Saved data entries:
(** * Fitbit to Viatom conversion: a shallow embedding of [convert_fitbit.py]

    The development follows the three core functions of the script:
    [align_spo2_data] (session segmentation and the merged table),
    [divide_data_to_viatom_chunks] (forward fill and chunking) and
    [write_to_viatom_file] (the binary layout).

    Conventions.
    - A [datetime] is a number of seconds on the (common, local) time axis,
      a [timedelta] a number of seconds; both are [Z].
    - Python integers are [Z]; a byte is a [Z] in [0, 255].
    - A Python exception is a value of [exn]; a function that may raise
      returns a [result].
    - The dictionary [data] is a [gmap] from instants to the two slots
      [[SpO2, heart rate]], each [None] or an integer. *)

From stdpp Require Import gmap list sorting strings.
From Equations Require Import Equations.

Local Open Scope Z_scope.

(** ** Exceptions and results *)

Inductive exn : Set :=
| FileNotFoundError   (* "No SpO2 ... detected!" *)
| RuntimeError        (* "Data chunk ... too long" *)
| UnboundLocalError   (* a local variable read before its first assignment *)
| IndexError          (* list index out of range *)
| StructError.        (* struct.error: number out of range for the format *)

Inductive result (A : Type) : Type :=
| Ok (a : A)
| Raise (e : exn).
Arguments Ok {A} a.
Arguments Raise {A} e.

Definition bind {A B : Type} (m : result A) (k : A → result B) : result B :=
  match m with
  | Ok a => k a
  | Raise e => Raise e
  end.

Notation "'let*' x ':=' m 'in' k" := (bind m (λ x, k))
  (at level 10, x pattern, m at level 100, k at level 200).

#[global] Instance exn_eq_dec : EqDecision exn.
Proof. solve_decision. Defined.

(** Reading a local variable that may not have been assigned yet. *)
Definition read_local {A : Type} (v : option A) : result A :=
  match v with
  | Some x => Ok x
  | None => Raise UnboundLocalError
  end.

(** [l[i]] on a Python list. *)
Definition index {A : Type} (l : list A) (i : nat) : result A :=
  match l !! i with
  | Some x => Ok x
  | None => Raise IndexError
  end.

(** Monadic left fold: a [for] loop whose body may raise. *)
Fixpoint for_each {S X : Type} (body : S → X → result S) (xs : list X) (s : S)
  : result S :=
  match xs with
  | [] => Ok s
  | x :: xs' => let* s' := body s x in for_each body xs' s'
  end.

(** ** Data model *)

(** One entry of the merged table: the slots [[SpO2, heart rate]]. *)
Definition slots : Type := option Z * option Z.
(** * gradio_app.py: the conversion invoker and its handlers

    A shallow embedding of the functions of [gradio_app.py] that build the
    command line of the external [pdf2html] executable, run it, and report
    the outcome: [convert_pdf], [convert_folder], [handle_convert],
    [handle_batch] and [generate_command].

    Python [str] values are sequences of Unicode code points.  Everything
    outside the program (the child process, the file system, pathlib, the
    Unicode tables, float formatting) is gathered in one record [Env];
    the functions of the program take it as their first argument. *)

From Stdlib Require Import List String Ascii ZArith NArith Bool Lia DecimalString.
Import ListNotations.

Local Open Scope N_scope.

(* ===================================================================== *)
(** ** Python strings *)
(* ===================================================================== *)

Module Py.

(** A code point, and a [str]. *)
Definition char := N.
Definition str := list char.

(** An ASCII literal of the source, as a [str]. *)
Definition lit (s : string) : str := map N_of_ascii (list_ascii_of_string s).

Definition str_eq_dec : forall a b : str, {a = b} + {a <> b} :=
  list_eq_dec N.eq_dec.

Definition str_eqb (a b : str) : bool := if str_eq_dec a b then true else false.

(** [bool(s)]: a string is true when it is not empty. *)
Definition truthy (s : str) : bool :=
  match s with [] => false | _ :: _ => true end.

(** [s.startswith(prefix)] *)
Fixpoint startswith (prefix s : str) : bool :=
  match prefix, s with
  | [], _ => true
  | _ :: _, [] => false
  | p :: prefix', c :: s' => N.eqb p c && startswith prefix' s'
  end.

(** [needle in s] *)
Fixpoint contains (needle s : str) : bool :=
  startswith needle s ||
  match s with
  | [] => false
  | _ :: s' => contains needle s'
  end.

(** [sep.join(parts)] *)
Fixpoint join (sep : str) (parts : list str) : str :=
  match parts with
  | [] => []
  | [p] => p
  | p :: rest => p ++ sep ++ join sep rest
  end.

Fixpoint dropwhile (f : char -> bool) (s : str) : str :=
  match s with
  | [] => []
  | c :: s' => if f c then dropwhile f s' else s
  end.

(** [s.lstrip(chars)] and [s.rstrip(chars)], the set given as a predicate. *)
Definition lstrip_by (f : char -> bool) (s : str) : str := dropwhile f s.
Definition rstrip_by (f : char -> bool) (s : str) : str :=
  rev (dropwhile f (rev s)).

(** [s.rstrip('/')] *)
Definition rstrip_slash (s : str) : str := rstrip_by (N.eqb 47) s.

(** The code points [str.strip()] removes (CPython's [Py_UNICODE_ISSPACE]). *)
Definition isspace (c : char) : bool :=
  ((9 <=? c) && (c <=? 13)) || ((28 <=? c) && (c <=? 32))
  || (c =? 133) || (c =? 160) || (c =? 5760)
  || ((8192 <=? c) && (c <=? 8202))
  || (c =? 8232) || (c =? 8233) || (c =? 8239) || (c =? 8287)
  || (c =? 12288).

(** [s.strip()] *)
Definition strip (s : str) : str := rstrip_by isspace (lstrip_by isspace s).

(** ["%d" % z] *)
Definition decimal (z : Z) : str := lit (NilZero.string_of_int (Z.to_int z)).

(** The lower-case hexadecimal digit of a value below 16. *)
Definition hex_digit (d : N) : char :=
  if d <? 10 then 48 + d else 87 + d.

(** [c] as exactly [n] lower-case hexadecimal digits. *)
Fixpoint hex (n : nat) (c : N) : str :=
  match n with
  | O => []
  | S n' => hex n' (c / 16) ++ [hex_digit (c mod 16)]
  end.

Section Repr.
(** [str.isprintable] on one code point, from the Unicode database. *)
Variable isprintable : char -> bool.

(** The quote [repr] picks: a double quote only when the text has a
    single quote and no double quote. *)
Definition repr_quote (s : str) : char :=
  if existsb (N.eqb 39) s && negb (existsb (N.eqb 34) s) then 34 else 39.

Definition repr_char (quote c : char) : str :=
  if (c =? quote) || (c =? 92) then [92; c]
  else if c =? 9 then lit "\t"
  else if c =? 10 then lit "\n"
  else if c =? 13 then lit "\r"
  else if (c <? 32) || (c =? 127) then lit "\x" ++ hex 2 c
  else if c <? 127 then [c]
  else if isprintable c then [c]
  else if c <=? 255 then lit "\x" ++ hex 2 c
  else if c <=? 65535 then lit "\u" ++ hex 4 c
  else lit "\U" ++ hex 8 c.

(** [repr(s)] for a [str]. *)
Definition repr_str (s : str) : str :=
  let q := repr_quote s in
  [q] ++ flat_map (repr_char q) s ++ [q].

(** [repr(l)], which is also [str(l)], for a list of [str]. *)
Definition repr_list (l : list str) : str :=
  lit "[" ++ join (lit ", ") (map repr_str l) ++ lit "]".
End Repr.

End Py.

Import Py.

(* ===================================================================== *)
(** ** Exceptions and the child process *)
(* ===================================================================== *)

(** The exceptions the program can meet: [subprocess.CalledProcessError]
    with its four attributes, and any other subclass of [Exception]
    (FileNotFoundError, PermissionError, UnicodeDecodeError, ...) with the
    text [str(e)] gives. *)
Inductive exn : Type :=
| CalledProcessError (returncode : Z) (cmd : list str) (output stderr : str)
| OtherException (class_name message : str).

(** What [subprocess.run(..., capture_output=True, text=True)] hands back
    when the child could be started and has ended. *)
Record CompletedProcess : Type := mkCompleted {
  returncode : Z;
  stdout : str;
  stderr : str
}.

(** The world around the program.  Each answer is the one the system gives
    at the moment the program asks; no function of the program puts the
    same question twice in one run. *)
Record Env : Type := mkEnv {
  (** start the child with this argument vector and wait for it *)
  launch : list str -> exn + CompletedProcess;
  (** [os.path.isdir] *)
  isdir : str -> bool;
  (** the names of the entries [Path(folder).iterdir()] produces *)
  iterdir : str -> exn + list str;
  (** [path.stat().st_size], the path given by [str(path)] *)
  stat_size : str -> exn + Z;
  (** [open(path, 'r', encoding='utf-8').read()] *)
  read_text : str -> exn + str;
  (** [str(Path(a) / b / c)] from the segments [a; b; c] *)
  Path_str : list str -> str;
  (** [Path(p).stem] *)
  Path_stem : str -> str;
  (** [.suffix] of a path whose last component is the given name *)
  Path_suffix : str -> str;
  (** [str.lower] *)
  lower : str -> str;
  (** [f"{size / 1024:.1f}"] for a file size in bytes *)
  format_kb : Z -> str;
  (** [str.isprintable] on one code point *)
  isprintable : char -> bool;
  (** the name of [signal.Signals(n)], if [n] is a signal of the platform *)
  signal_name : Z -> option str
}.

...

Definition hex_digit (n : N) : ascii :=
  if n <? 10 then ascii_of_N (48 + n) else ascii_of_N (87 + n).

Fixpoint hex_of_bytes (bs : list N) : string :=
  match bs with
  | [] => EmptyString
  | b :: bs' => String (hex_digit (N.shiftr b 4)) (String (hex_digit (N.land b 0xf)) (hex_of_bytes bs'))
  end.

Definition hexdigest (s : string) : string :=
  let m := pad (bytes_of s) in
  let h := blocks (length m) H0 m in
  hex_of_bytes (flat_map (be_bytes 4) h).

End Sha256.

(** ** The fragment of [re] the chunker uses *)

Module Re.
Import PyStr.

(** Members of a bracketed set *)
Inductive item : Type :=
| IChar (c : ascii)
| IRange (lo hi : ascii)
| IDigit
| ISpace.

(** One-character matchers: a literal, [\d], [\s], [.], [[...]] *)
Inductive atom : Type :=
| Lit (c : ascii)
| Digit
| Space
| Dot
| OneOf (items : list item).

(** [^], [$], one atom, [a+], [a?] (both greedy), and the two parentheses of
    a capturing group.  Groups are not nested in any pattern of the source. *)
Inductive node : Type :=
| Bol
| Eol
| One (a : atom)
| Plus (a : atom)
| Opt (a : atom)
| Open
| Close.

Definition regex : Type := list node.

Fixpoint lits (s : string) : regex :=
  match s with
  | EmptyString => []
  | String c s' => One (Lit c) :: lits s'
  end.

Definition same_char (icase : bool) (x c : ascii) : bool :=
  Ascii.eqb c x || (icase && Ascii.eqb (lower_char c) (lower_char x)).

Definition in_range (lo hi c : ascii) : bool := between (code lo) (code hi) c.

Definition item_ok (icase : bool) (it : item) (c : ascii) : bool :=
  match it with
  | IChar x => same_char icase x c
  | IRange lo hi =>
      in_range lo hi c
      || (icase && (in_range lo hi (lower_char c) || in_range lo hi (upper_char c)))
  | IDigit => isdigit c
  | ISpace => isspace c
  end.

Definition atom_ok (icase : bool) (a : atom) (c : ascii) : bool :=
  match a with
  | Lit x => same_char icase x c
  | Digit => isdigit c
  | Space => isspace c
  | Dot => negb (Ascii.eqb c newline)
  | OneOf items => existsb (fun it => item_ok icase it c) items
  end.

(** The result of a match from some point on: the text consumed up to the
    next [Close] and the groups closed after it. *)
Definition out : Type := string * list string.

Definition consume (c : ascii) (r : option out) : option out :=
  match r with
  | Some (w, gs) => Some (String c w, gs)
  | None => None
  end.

---

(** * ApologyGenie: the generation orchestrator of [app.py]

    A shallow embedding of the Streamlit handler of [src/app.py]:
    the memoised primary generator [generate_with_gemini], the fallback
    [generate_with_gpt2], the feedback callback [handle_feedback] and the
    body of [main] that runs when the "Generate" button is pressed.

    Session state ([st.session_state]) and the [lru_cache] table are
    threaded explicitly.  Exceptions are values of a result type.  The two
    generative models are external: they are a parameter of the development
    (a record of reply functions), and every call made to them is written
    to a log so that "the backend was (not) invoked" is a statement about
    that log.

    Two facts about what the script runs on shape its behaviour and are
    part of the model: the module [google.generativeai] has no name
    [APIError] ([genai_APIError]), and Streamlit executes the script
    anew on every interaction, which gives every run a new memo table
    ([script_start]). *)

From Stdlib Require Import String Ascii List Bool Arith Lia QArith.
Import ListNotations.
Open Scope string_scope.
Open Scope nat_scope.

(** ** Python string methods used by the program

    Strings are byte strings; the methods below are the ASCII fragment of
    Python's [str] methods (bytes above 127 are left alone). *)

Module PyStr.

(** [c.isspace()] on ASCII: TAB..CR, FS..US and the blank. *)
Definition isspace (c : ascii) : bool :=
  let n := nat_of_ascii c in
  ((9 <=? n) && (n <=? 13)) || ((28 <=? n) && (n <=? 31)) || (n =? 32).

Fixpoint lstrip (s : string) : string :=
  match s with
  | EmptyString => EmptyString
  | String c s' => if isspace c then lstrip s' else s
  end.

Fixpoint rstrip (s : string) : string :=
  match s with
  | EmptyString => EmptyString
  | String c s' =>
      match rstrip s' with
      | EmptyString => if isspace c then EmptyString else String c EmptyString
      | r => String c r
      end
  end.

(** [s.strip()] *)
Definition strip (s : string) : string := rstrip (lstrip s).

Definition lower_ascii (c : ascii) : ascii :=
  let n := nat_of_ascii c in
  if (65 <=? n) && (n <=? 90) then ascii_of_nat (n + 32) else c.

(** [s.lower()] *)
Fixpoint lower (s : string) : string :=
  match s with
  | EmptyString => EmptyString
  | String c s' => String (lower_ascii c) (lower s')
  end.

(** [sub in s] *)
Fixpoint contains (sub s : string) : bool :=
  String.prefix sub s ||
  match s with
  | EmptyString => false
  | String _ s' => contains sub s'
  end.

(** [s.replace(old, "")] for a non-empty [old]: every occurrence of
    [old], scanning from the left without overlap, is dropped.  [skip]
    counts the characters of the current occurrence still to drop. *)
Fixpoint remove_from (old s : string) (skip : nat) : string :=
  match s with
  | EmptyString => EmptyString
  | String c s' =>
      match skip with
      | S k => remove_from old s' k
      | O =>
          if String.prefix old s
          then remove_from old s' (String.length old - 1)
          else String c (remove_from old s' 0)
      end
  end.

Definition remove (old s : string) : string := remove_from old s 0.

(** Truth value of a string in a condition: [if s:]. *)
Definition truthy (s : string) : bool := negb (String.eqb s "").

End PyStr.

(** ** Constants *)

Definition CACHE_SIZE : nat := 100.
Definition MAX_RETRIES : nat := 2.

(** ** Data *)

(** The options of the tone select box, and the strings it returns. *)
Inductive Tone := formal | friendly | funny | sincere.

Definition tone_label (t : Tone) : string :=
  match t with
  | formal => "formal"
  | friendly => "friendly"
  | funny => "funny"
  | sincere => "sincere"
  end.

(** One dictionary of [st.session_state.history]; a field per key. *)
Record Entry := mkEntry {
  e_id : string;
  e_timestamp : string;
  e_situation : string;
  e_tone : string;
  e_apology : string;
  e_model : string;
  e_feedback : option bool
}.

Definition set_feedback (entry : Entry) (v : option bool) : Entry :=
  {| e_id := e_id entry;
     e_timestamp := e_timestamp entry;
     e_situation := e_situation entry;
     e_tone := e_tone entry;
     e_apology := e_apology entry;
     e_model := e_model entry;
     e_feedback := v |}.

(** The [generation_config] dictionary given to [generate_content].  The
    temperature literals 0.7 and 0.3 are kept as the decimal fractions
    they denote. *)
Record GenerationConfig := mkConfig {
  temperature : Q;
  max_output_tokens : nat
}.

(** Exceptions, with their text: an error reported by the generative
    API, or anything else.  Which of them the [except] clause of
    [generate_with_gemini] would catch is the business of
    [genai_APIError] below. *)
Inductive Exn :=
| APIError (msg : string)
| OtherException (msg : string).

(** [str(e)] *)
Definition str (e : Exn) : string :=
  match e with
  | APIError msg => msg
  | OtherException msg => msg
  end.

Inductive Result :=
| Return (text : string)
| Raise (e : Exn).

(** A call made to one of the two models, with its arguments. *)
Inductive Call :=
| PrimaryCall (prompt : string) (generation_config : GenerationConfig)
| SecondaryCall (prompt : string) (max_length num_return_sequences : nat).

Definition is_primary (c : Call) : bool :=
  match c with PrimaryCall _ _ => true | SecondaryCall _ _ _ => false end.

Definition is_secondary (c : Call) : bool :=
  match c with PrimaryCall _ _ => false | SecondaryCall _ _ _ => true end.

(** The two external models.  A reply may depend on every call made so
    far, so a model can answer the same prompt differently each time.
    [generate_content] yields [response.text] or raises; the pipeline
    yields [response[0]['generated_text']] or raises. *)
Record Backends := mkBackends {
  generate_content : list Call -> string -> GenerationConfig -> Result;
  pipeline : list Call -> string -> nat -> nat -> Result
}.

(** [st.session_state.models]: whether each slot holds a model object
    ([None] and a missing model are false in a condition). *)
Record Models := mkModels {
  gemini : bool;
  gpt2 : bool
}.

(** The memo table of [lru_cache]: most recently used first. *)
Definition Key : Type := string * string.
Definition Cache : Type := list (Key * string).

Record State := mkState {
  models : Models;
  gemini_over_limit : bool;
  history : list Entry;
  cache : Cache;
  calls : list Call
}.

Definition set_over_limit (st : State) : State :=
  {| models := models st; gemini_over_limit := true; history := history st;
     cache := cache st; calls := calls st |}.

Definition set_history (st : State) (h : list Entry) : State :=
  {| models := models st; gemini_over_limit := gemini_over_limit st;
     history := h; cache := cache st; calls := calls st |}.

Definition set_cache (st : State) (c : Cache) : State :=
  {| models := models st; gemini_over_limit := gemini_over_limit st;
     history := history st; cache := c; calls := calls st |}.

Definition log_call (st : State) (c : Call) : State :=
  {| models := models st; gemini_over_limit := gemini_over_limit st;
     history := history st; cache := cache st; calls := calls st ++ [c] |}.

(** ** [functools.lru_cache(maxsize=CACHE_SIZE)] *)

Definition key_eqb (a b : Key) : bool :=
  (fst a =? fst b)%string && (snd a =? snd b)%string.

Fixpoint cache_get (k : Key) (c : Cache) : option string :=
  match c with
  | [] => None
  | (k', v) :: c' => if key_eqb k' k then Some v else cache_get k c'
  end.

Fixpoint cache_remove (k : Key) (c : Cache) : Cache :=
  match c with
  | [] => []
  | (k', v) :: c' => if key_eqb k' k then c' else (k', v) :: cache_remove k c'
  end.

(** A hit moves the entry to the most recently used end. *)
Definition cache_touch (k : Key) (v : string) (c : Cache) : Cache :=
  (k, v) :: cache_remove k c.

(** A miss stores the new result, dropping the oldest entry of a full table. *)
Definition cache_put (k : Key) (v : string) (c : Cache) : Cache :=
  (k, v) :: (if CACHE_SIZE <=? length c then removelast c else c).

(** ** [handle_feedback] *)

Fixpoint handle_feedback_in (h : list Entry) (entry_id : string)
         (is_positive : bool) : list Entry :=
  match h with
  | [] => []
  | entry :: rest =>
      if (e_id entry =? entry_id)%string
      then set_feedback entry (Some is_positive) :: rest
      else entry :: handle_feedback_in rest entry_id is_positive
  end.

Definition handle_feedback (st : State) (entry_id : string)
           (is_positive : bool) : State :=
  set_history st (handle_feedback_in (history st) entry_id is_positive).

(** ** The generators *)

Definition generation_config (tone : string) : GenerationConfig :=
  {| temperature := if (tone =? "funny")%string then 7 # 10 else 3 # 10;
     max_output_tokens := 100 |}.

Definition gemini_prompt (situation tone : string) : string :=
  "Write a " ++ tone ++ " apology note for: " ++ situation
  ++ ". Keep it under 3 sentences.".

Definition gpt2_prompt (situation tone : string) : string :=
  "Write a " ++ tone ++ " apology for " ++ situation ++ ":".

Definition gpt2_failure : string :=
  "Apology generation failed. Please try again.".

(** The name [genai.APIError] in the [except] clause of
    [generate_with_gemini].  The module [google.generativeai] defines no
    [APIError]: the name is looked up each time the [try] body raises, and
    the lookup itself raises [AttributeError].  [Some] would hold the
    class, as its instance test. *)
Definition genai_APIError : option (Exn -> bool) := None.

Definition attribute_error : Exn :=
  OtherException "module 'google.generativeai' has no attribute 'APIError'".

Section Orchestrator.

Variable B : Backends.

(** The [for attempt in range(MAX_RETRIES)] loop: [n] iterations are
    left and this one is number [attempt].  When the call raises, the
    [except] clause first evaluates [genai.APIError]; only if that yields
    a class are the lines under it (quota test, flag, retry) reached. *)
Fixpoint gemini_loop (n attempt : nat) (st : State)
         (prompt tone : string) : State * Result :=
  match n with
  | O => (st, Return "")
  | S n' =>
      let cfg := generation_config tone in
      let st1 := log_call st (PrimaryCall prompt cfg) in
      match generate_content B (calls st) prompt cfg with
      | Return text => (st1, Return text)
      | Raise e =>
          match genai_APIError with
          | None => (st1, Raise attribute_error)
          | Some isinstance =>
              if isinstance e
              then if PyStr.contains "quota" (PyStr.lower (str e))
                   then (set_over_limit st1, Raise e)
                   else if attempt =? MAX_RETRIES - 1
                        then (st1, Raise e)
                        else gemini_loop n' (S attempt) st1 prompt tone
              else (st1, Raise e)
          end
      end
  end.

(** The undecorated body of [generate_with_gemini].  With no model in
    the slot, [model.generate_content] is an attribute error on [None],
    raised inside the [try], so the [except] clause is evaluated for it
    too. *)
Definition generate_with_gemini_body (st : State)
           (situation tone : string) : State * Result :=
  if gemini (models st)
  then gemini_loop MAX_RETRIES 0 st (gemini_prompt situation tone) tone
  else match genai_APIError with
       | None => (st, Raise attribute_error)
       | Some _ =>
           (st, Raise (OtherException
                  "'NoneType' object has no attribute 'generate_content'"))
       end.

→ **Exercise requirements**
Return exactly the lines above from the line that has "(** * Fitbit" through the line that has "- A [datetime]", inclusive, and nothing else.

→ **Your response**
(** * Fitbit to Viatom conversion: a shallow embedding of [convert_fitbit.py]

    The development follows the three core functions of the script:
    [align_spo2_data] (session segmentation and the merged table),
    [divide_data_to_viatom_chunks] (forward fill and chunking) and
    [write_to_viatom_file] (the binary layout).

    Conventions.
    - A [datetime] is a number of seconds on the (common, local) time axis,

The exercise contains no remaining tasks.